8. TERM. This Agreement shall become effective on the date first
hereinabove written and shall continue for an initial term of one year,
unless sooner terminated, as provided herein. Thereafter, unless so
terminated, this Agreement shall continue in effect from year to year
provided such continuance is specifically approved by IASI. This Agreement
may be modified or amended from time to time by mutual agreement between the
parties hereto. This Agreement may be terminated by either party on 90
days' prior written notice; subject to renegotiation after the initial term.
Upon termination of this Agreement, IASI shall pay to AJCI such compensation
and any out-of-pocket or other reimbursable expenses which may become due or
payable under the terms hereof as of the date of termination or after the
date that the provision of services ceases, whichever is later.

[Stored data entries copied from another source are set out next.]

(** X5.  [update] fails in exactly three ways: with [BadRequestError] when
    the mapping is empty, with the database's own error when the UPDATE
    fails, and with [NotFoundError] when the UPDATE comes back without a
    row.  In every other case it returns. *)
Theorem X5_update_errors (key : JsVal) (data : JsObject) (w : World D) (e : JsError) :
  (let sql := Job.update_sql
                (join ", " (set_clauses data {["companyHandle" := JStr "company_handle"]}))
                ("$" +:+ pretty (length (data.*2) + 1)) in
   (Job.update key data w).1 = Throw e
   ↔ (data = [] ∧ e = BadRequestError "No data")
     ∨ (data ≠ []
        ∧ (answer sql (data.*2 ++ [key]) w = Throw e
           ∨ (∃ res, answer sql (data.*2 ++ [key]) w = Return res ∧ rows res = []
                     ∧ e = NotFoundError ("No job with id: " +:+ ToString key)))))
  ∧ (let sql := Company.update_sql
                  (join ", " (set_clauses data
                                {["numEmployees" := JStr "num_employees";
                                  "logoUrl" := JStr "logo_url"]}))
                  ("$" +:+ pretty (length (data.*2) + 1)) in
     (Company.update key data w).1 = Throw e
     ↔ (data = [] ∧ e = BadRequestError "No data")
       ∨ (data ≠ []
          ∧ (answer sql (data.*2 ++ [key]) w = Throw e
             ∨ (∃ res, answer sql (data.*2 ++ [key]) w = Return res ∧ rows res = []
                       ∧ e = NotFoundError ("No company: " +:+ ToString key))))).
Proof.
  split; intros sql; subst sql.
  all: destruct (decide (data = [])) as [-> | Hne].
  1, 3: split;
    [ intros Hthrow; left; split; [reflexivity |];
      match type of Hthrow with
      | ?run = _ =>
          assert (run = Throw (BadRequestError "No data")) as Hrun by reflexivity
      end; congruence
    | intros [[_ ->] | [Hne _]]; [reflexivity | exfalso; apply Hne; reflexivity] ].
  all: unfold Job.update, Company.update, bind at 1, lift;
    rewrite (sqlForPartialUpdate_nonempty _ _ Hne); cbn [setCols values].
  all: outcome; [first_row |].
  all: split;
    [ intros Hthrow;
      first [ discriminate Hthrow
            | right; split; [exact Hne |];
              first [ left; congruence
                    | right; eexists; split; [reflexivity |];
                      split; [apply first_row_None; assumption | congruence] ] ]
    | intros [[Hempty _] | (_ & [Hdb | (res' & Hres & Hrows & ->)])];
      first [ contradiction
            | congruence
            | injection Hres as <-; apply first_row_None in Hrows; congruence ] ].
Qed.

9. NOTICES. Any notice required or permitted hereunder shall be in writing
to the parties at the following address (or such other address as a party
may specify by notice to the other):
If to IASI:
IMPACT Administrative Services, Inc.
1875 Ski Xxxx Xxxxxx Xxxxx
Xxxxx Xxx
Xxxxxxxxx Xxxxxxx, XX 00000
Attn: Xxxxxxx X. Xxxxx, President
If to AJCI:
XXXXXX XXXX & COMPANY, INC.
000 X. Xxxxx Xxxxxx
Xxxxx 000
XxXxxxxxxx, XX 00000
Attn: X.X. Xxxx, President
Notice shall be effective upon receipt if by mail, on the date of personal
delivery (by private messenger, courier service or otherwise) or upon
confirmed receipt of telex or facsimile, whichever occurs first.
10. ASSIGNABILITY. This Agreement shall not be assigned by either of the
parties hereto without the prior consent in writing of the other party.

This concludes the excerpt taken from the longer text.